● **DATA PROVIDED**
(** The name and the directory of a node, and that of the first transactions. *)
Definition node_name (args : initArgs) (i : Z) : string := nodeDirPrefix args +:+ pretty i.
Definition node_dir (args : initArgs) (i : Z) : string :=
  filepath_Join [outputDir args; node_name args i; nodeDaemonHome args].
Definition gentxs_dir (args : initArgs) : string := filepath_Join [outputDir args; "gentxs"%string].
Definition node_memo (args : initArgs) (i : Z) (id ip : string) : string :=
  id +:+ "@" +:+ ip +:+ ":" +:+ pretty (p2p_start args + port_offset args i).

(** The configuration is one object for all nodes. *)
Definition init_config (args : initArgs) (i : Z) (c : Config) : Config :=
  let c := if singleMachine args
    then mkConfig (RootDir c) (Moniker c) (RPC_ListenAddress c) (P2P_ListenAddress c) false false true
    else c in
  mkConfig (node_dir args i) (node_name args i) (listen 26657) (P2P_ListenAddress c)
    (AddrBookStrict c) (PexReactor c) (AllowDuplicateIP c).
Definition node_toml (args : initArgs) (i : Z) : AppToml :=
  mkAppToml (minGasPrices args) (listen (apiPort + port_offset args i))
    ("0.0.0.0:" +:+ pretty (grpcPort + port_offset args i)).
Definition node_coins : list (string * Z) := [
  ("testtoken"%string, TokensFromConsensusPower 1000); (DefaultBondDenom, TokensFromConsensusPower 500)].
Definition self_delegation : string * Z := (DefaultBondDenom, TokensFromConsensusPower 100).

(** One iteration of the loop over the validators. *)
Definition init_node (args : initArgs) (i : Z) (st : Config * list (node PubKey)) :
    M W (Config * list (node PubKey)) :=
  let '(c, nodes) := st in
  let c := init_config args i c in
  let name := node_name args i in let dir := node_dir args i in
  or_remove (outputDir args) (MkdirAll (filepath_Join [dir; "config"%string]));;
  ip ← or_remove (outputDir args) (getIP i (startingIPAddress args));
  '(id, pubKey) ← or_remove (outputDir args) (InitializeNodeValidatorFiles c);
  let memo := node_memo args i id ip in
  keyring_New (keyringBackend args) dir;;
  lift (NewSigningAlgoFromString (algo args));;
  '(a, secret) ← or_remove (outputDir args) (GenerateSaveCoinKey name (algo args));
  cliPrint ← lift (MarshalSecret secret);
  writeFile "key_seed.json" dir cliPrint;;
  valStr ← lift (ValAddress_BytesToString a);
  lift (NewMsgCreateValidator valStr pubKey self_delegation name);;
  txBz ← SignedTx (chainID args) memo name;
  writeFile (name +:+ ".json") (gentxs_dir args) txBz;;
  WriteConfigFile (filepath_Join [dir; "config"%string; "app.toml"%string]) (node_toml args i);;
  mret (c, nodes ++ [mkNode id pubKey a node_coins (GenesisFile c)]).

(** One iteration of [collectGenFiles]: the state of the first node is that of
    all. *)
Definition collect_config (args : initArgs) (rpcPortStart p2pPortStart i : Z) (c : Config) : Config :=
  mkConfig (node_dir args i) (node_name args i) (listen (rpcPortStart + port_offset args i))
    (listen (p2pPortStart + port_offset args i)) (AddrBookStrict c) (PexReactor c) (AllowDuplicateIP c).
Definition collect_node (args : initArgs) (rpcPortStart p2pPortStart : Z)
    (st : Config * option bytes) (e : Z * node PubKey) : M W (Config * option bytes) :=
  let '(c, appState) := st in let '(i, n) := e in
  let c := collect_config args rpcPortStart p2pPortStart i c in
  GenesisFromFile (GenesisFile c);;
  nodeAppState ← GenAppStateFromConfig c (gentxs_dir args) (nodeID _ n) (valPubKey _ n);
  let appState := match appState with None => nodeAppState | Some s => s end in
  ExportGenesisFileWithTime (GenesisFile c) (chainID args) appState;;
  mret (c, Some appState).

Definition initGenFiles (chainID : string) (nodes : list (node PubKey)) : M W () :=
  forM (λ n, SaveGenesis chainID nodes (genFile _ n)) nodes.

Definition initTestnetFiles (nodeConfig : Config) (args : initArgs) : M W () :=
  args ← (if String.eqb (chainID args) ""
    then s ← random_Str 6;
         mret (mkInitArgs (algo args) ("chain-" +:+ s) (keyringBackend args) (minGasPrices args)
           (nodeDaemonHome args) (nodeDirPrefix args) (numValidators args) (outputDir args)
           (startingIPAddress args) (singleMachine args))
    else mret args);
  let indices := Z.of_nat <$> seq 0 (Z.to_nat (numValidators args)) in
  '(c, nodes) ← loopM (λ st i, init_node args i st) indices (nodeConfig, []);
  initGenFiles (chainID args) nodes;;
  let p2pPortStart := if decide (indices = []) then 26656 else p2p_start args in
  loopM (collect_node args rpcPort p2pPortStart) (zip indices nodes) (c, None);;
  mret ().
End testnet.

(** *** What the network looks like *)

Lemma bump_last n a b c d : bump n [a; b; c; d] = [a; b; c; (d + Z.of_nat n) mod 256] ∨ n = O.
Proof.
  destruct n as [|n]; [by right|left]. revert d. induction n as [|n IH]; intros d; [done|].
  cbn [bump alter list_alter] in IH |- *. rewrite IH, Zplus_mod_idemp_l. do 4 f_equal.
  f_equal. lia.
Qed.

(** The addresses of the nodes stay in the block of the first one: the last
    number wraps around, so that the node 256 places later has the address of
    the first again. *)
Theorem node_addresses v6 ip i a b c d :
  ParseIP_To4 v6 ip = Some [a; b; c; d] → 0 ≤ d < 256 → 0 ≤ i →
  calculateIP v6 ip i = Ok (IP_String [a; b; c; (d + i) mod 256]).
Proof.
  intros Hip Hd Hi. unfold calculateIP. rewrite Hip.
  destruct (bump_last (Z.to_nat i) a b c d) as [-> | Hz]; [by rewrite Z2Nat.id|].
  rewrite Hz. assert (i = 0) as -> by lia. rewrite Z.add_0_r, Z.mod_small by lia. done.
Qed.

(** On one machine no two of the services of up to 7566 nodes share a port. *)
Definition node_ports (args : initArgs) (i : Z) : list Z :=
  (λ port, port + port_offset args i) <$> [p2p_start args; rpcPort; apiPort; grpcPort].

Theorem single_host_ports args i j p :
  singleMachine args = true → 0 ≤ i < 7566 → 0 ≤ j < 7566 → i ≠ j →
  p ∈ node_ports args i → p ∉ node_ports args j.
Proof.
  intros Hs Hi Hj Hij. unfold node_ports, port_offset, p2p_start. rewrite Hs. cbn.
  rewrite !elem_of_cons, !elem_of_nil. unfold rpcPort, apiPort, grpcPort. lia.
Qed.
End Testnet.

● **THE TASK**
A word-for-word copy of the entries, from the first line through the line containing "port_offset args i)).", is the whole answer.

● **WRITTEN RESPONSE**
(** The name and the directory of a node, and that of the first transactions. *)
Definition node_name (args : initArgs) (i : Z) : string := nodeDirPrefix args +:+ pretty i.
Definition node_dir (args : initArgs) (i : Z) : string :=
  filepath_Join [outputDir args; node_name args i; nodeDaemonHome args].
Definition gentxs_dir (args : initArgs) : string := filepath_Join [outputDir args; "gentxs"%string].
Definition node_memo (args : initArgs) (i : Z) (id ip : string) : string :=
  id +:+ "@" +:+ ip +:+ ":" +:+ pretty (p2p_start args + port_offset args i).

(** The configuration is one object for all nodes. *)
Definition init_config (args : initArgs) (i : Z) (c : Config) : Config :=
  let c := if singleMachine args
    then mkConfig (RootDir c) (Moniker c) (RPC_ListenAddress c) (P2P_ListenAddress c) false false true
    else c in
  mkConfig (node_dir args i) (node_name args i) (listen 26657) (P2P_ListenAddress c)
    (AddrBookStrict c) (PexReactor c) (AllowDuplicateIP c).
Definition node_toml (args : initArgs) (i : Z) : AppToml :=
  mkAppToml (minGasPrices args) (listen (apiPort + port_offset args i))
    ("0.0.0.0:" +:+ pretty (grpcPort + port_offset args i)).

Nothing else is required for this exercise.